Researchers at Ohio State University used X-ray techniques to study and describe RfaH proteins extracted from E. coli. They found that while about two-thirds of RfaH's structure closely resembles the structure of NusG, the remaining one-third looked dramatically different. This latter third appears to be the portion of the protein responsible for controlling the genes that make E. coli infectious.

“In contrast to NusG, which is always active, RfaH is usually inactive because the part of the protein that is needed to activate gene expression is typically masked,” explains Vladimir Svetlov, co-author and a research associate in microbiology.

It's only when RfaH finds the appropriate target sequence on a bacterium's DNA that this small portion of the protein is unmasked and can then turn on a select group of genes during transcription.

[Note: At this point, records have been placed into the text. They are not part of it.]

(* ===== verification/RiskProperties.v ===== *)
(** * What the risk engine establishes

    The score is an account of what was measured: every factor is a rule applied to a
    measured feature, every feature comes from a declared source, none of them a
    merchant's payload, and assessing a mission changes nothing. *)
From S2P Require Import Prelude Python PyText PyFloat PyNumbers Json Text Enums Errors Transaction Merchant Kernel Policy.
From S2P Require Import Payment Database Hashing Evolution Ledger RiskModels RiskHeuristic RiskFeatures RiskEngine.
From S2P Require Import IntentsProperties AuthorizationProperties Provider Routes OrchestratorProperties RoutesProperties.

(** ** Sorting where the comparison is total on the elements *)
Section SortedOn.
Context {A : Type} (leb : A → A → bool) (Q : A → Prop).
Context (Htot : ∀ x y, Q x → Q y → leb x y = true ∨ leb y x = true).

Lemma py_insert_Sorted_on x l : Q x → Forall Q l →
  Sorted (λ a b, leb a b = true) l → Sorted (λ a b, leb a b = true) (py_insert leb x l).
Proof.
  intros Hx Hl Hs. induction Hs as [|y l Hs IH Hd]; cbn; [by repeat constructor|].
  apply Forall_cons in Hl as [Hy Hl]. destruct (leb x y) eqn:E; [by repeat constructor|].
  assert (Hyx : leb y x = true) by (destruct (Htot x y Hx Hy); congruence).
  constructor; [by apply IH|]. destruct l as [|z l']; cbn; [by constructor|].
  inversion Hd; subst. destruct (leb x z); by constructor.
Qed.
Lemma py_sorted_Sorted_on l : Forall Q l → Sorted (λ a b, leb a b = true) (py_sorted leb l).
Proof.
  induction 1 as [|x l Hx Hl IH]; cbn; [constructor|]. apply py_insert_Sorted_on; [done| |done].
  change (Forall Q (py_sorted leb l)). by rewrite py_sorted_Permutation.
Qed.
End SortedOn.

(** ** Positive floats are ordered *)
Lemma fl_pos_total x y : fl_ltb fl_zero x = true → fl_ltb fl_zero y = true →
  fl_leb (fl_opp x) (fl_opp y) = true ∨ fl_leb (fl_opp y) (fl_opp x) = true.
Proof.
  unfold fl_ltb, fl_leb, fl_opp, SFltb, SFleb, fl_zero.
  destruct x as [| [] | | [] m e], y as [| [] | | [] m' e']; cbn; try done; try (by left); try (by right).
  intros _ _. rewrite (Z.compare_antisym e' e). destruct (e' ?= e); cbn; auto.
  change (Pos.compare_cont Eq m m') with (m ?= m')%positive. change (Pos.compare_cont Eq m' m) with (m' ?= m)%positive.
  rewrite (Pos.compare_antisym m' m). destruct (m' ?= m)%positive; cbn; auto.
Qed.
Lemma fl_ltb_not_leb x y : fl_ltb x y = true → fl_leb y x = false.
Proof.
  unfold fl_ltb, fl_leb, SFltb, SFleb. destruct x as [[]|[]| |[] m e], y as [[]|[]| |[] m' e']; cbn; try done;
    rewrite (Z.compare_antisym e' e); destruct (e' ?= e); cbn; try done;
    change (Pos.compare_cont Eq m m') with (m ?= m')%positive; change (Pos.compare_cont Eq m' m) with (m' ?= m)%positive;
    rewrite (Pos.compare_antisym m' m); by destruct (m' ?= m)%positive.
Qed.

(** ** The scorer *)
Section Score.
Context (config : RiskConfig).

(** What a rule contributes, on what evidence. *)
Definition earned_by (fs : features) (rule : FactorRule) (f : RiskFactor) : Prop :=
  ∃ v observed fraction',
    py_dict_get (fr_feature rule) fs = Some v ∧ fv_available v = true ∧ gate_open rule fs = true ∧
    numeric v = Ok (Some observed) ∧ fraction config rule observed = Ok fraction' ∧
    rf_code f = fr_code rule ∧ rf_feature f = fr_feature rule ∧ rf_observed f = fv_value v ∧
    rf_weight f = fr_weight_field rule config ∧ rf_contribution f = fl_mul (rf_weight f) fraction' ∧
    fl_ltb fl_zero (rf_contribution f) = true ∧
    rf_derived_from_untrusted_evidence f = fv_derived_from_untrusted_evidence v.

Lemma factor_of_earned fs rule f : factor_of config rule fs = Ok (Some f) → earned_by fs rule f.
Proof.
  unfold factor_of. destruct (py_dict_get _ _) as [v|] eqn:Ev; [|done].
  destruct (fv_available v) eqn:Ea; [|done]. destruct (gate_open rule fs) eqn:Eg; [|done]. cbn [negb orb].
  intros H. apply outcome_bind_Ok in H as ([observed|] & En & H); [|done].
  apply outcome_bind_Ok in H as (x & Ex & H). destruct (fl_leb _ _); [done|].
  apply outcome_bind_Ok in H as ([lo hi] & _ & H). apply outcome_bind_Ok in H as (d & _ & H).
  apply outcome_bind_Ok in H as (f' & Hf & H). injection H as ->. unfold RiskFactor_new in Hf.
  repeat match type of Hf with (if negb ?b then _ else _) = _ => destruct b eqn:?; cbn [negb] in Hf; [|discriminate Hf] end.
  injection Hf as <-. exists v, observed, x. by split_and!.
Qed.

Lemma apply_rules_Ok rules fs found : apply_rules config rules fs = Ok found →
  ∀ f, f ∈ found ↔ ∃ rule, rule ∈ rules ∧ factor_of config rule fs = Ok (Some f).
Proof.
  revert found. induction rules as [|rule rules IH]; intros found; cbn [apply_rules].
  - intros [= <-] f. split; [by intros ?%not_elem_of_nil|by intros (r & ?%not_elem_of_nil & _)].
  - intros H f. apply outcome_bind_Ok in H as (o & Ho & H). apply outcome_bind_Ok in H as (l & Hl & H). injection H as <-.
    rewrite elem_of_app, (IH _ Hl). split.
    + intros [Hf|(r & Hr & Hf)]; [|exists r; split; [by right|done]]. destruct o as [f'|]; [|by apply not_elem_of_nil in Hf].
      apply list_elem_of_singleton in Hf as ->. exists rule. split; [by left|done].
    + intros (r & [->|Hr]%elem_of_cons & Hf); [left|right; eauto]. rewrite Hf in Ho. injection Ho as <-. by left.
Qed.
Lemma apply_rules_codes rules fs found : apply_rules config rules fs = Ok found →
  sublist (map rf_code found) (map fr_code rules).
Proof.
  revert found. induction rules as [|rule rules IH]; intros found; cbn [apply_rules].
  - intros [= <-]. constructor.
  - intros H. apply outcome_bind_Ok in H as (o & Ho & H). apply outcome_bind_Ok in H as (l & Hl & H). injection H as <-.
    destruct o as [f|]; cbn; [|constructor; by apply IH]. apply factor_of_earned in Ho as (v & x & y & Ho).
    destruct Ho as (_ & _ & _ & _ & _ & -> & _). constructor. by apply IH.
Qed.
Lemma rule_codes_distinct : NoDup (map fr_code FACTOR_RULES).
Proof. apply (bool_decide_unpack (NoDup (map fr_code FACTOR_RULES))). by vm_compute. Qed.

(** A score is an account of its factors.  The factors are exactly the rules that
    earned something; each one's contribution is its rule's weight times the fraction
    the rule earns on an available, measured feature whose gate is open, it is positive,
    and it carries that feature's value and taint; no rule appears twice, the strongest
    comes first, and the points are Python's sum of the contributions in that order. *)
Theorem score_is_accounted (fs : features) (factors : list RiskFactor) (raw : float) :
  score config fs = Ok (factors, raw) →
  (∀ f, f ∈ factors ↔ ∃ rule, rule ∈ FACTOR_RULES ∧ factor_of config rule fs = Ok (Some f)) ∧
  (∀ f, f ∈ factors → ∃ rule, rule ∈ FACTOR_RULES ∧ earned_by fs rule f) ∧
  NoDup (map rf_code factors) ∧
  Sorted (λ a b, strongest_first a b = true) factors ∧
  raw = py_sum (map rf_contribution factors).
Proof.
  unfold score. intros H. apply outcome_bind_Ok in H as (found & Hf & H).
  assert (Hp : factors ≡ₚ found) by (injection H as <- _; apply py_sorted_Permutation).
  assert (Hin : ∀ f, f ∈ factors ↔ ∃ rule, rule ∈ FACTOR_RULES ∧ factor_of config rule fs = Ok (Some f)).
  { intros f. rewrite Hp. by apply apply_rules_Ok. }
  split; [exact Hin|]. split; [intros f Hx; apply Hin in Hx as (r & Hr & Hx); eauto using factor_of_earned|].
  split.
  { rewrite Hp. eapply sublist_NoDup; [apply rule_codes_distinct|]. by eapply apply_rules_codes. }
  split; [|by injection H as <- <-]. injection H as <- _.
  apply (py_sorted_Sorted_on _ (λ f, fl_ltb fl_zero (rf_contribution f) = true)); [intros x y; apply fl_pos_total|].
  apply Forall_forall. intros f Hx. rewrite <- Hp in Hx. apply Hin in Hx as (r & _ & Hx).
  apply factor_of_earned in Hx as (v & x & y & Hx). tauto.
Qed.

(** *** What was not measured *)
Definition measured_features (fs : features) : features := List.filter (λ '(_, v), fv_available v) fs.
Lemma measured_get k fs : NoDup (map fst fs) →
  py_dict_get k (measured_features fs) =
  match py_dict_get k fs with Some v => if fv_available v then Some v else None | None => None end.
Proof.
  unfold measured_features. induction fs as [|[k' v] fs IH]; cbn; [done|]. intros [Hk Hn]%NoDup_cons. specialize (IH Hn).
  destruct (String.eqb_spec k k') as [->|Hne].
  - destruct (fv_available v) eqn:Ev; cbn; [by rewrite String.eqb_refl|]. rewrite IH.
    by destruct (py_dict_get k' fs) eqn:E; [apply py_dict_get_elem in E|].
  - destruct (fv_available v) eqn:Ev; cbn; [|done]. apply String.eqb_neq in Hne. by rewrite Hne.
Qed.
Lemma factor_of_measured rule fs : NoDup (map fst fs) →
  factor_of config rule (measured_features fs) = factor_of config rule fs.
Proof.
  intros Hn. unfold factor_of, gate_open. rewrite !measured_get by done.
  assert (Hg : match fr_requires_feature_true rule with
    | Some required => match py_dict_get required (measured_features fs) with
        | Some gate => fv_available gate && match fv_value gate with Some v => scalar_true v | None => false end
        | None => false end
    | None => true end =
    match fr_requires_feature_true rule with
    | Some required => match py_dict_get required fs with
        | Some gate => fv_available gate && match fv_value gate with Some v => scalar_true v | None => false end
        | None => false end
    | None => true end).
  { destruct (fr_requires_feature_true rule) as [r|]; [|done]. rewrite measured_get by done.
    destruct (py_dict_get r fs) as [g|]; [|done]. destruct (fv_available g) eqn:Eg; cbn; by rewrite ?Eg. }
  rewrite Hg. destruct (py_dict_get (fr_feature rule) fs) as [v|]; [|done]. destruct (fv_available v) eqn:Ea; cbn [negb orb]; by rewrite ?Ea.
Qed.

(** C22: What was not measured scores nothing.  Dropping every unavailable feature leaves
    the factors and the points, or the error, exactly what they were. *)
Theorem unmeasured_scores_nothing (fs : features) :
  NoDup (map fst fs) → score config (measured_features fs) = score config fs.
Proof.
  intros Hn. unfold score. assert (∀ rules, apply_rules config rules (measured_features fs) = apply_rules config rules fs) as ->; [|done].
  induction rules as [|rule rules IH]; cbn [apply_rules]; [done|]. by rewrite factor_of_measured, IH.
Qed.
End Score.

(** ** Feature extraction *)
Section Features.
Definition feature_of (row : feature_row) (spec : FeatureSpec) : FeatureValue :=
  let '(name, value, unavailable) := row in
  mkFeatureValue name (if is_none unavailable then value else None) (fs_source spec) (fs_authority spec)
    (fs_trust spec) (fs_derived_from_untrusted_evidence spec) (is_none unavailable) unavailable (fs_detail spec).
Definition row_name (row : feature_row) : string := fst (fst row).

(** A feature as its name declares it. *)
Definition declared (entry : string * FeatureValue) : Prop :=
  ∃ spec value unavailable, (fst entry, spec) ∈ FEATURE_SPECS ∧ snd entry = feature_of (fst entry, value, unavailable) spec.

Lemma specs_valid : Forall (λ '(name, spec), ∀ value unavailable,
  value_of name value unavailable = Ok (feature_of (name, value, unavailable) spec)) FEATURE_SPECS.
Proof. repeat constructor; by intros value [u'|]. Qed.
(** Each of the names a hostile payload might try is refused, for its own reason. *)
Definition refusal_code {A} (o : outcome failure A) : option string :=
  match o with Raise (Refused e) => Some (adapter_reason_code e) | _ => None end.
Definition translate_intent_with (extra : json_obj) := translate (demo_decode JNull) demo_registry (utc 0) Intent.ADAPTER_ID
  AdapterFamily.PAYMENT_AUTHORIZATION "1.0" (PayloadDict (demo_intent ++ extra)) demo_source None.
Definition translate_tool (name : string) := translate
  (demo_decode (JObj [("jsonrpc", JStr "2.0"); ("id", JInt 1); ("method", JStr "tools/call"); ("params", JObj [("name", JStr name)])]))
  demo_registry (utc 0) Mcp.ADAPTER_ID AdapterFamily.TOOL "2025-06-18" (PayloadBytes []) demo_source None.
Example hostile_payloads :
  map refusal_code
    [translate_intent_with [("Policy-Override", JBool true)]; translate_intent_with [("nonce", JStr "00")];
     translate_intent_with [("merchantId", JStr "merchant_b")]; translate_intent_with [("protocol", JStr "ap2")];
     translate_tool "payment.execute"] =
  [Some "ADAPTER_RESERVED_FIELD_REJECTED"; Some "ADAPTER_RESERVED_FIELD_REJECTED"; Some "ADAPTER_AMBIGUOUS_FIELD";
   Some "ADAPTER_PROTOCOL_MISMATCH"; Some "ADAPTER_OPERATION_UNSUPPORTED"].
Proof. vm_compute. reflexivity. Qed.

(** An intent that names no mission and no expiry is given provenance for both. *)
Theorem absent_values_have_provenance : ∃ e r, translate_intent = Ok e ∧ ae_canonical_payload e = AuthorizationRequest r ∧
  cr_mission_id r = None ∧ cr_claimed_expires_at r = None ∧
  is_some (py_dict_get "mission_id" (ae_provenance e)) = true ∧
  is_some (py_dict_get "claimed_expires_at" (ae_provenance e)) = true.
Proof.
  destruct translate_intent as [e|e] eqn:E; vm_compute in E; [|discriminate E]. injection E as <-.
  eexists _, _. split; [reflexivity|]. split; [reflexivity|]. by repeat split.
Qed.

These genes let disease-causing bacteria infect their host while at the same time protect the bacteria from the host's immune defenses.

“Making RfaH work only at specific sites is, in a sense, a genius way to prevent it from interfering with NusG,” remarks Irina Artsimovitch, Ph.D., the study's lead author and an associate professor of microbiology. “It seems that the only genes that RfaH can't regulate are those controlled by NusG.”

The findings appear in the April 13 issue of the journal Molecular Cell.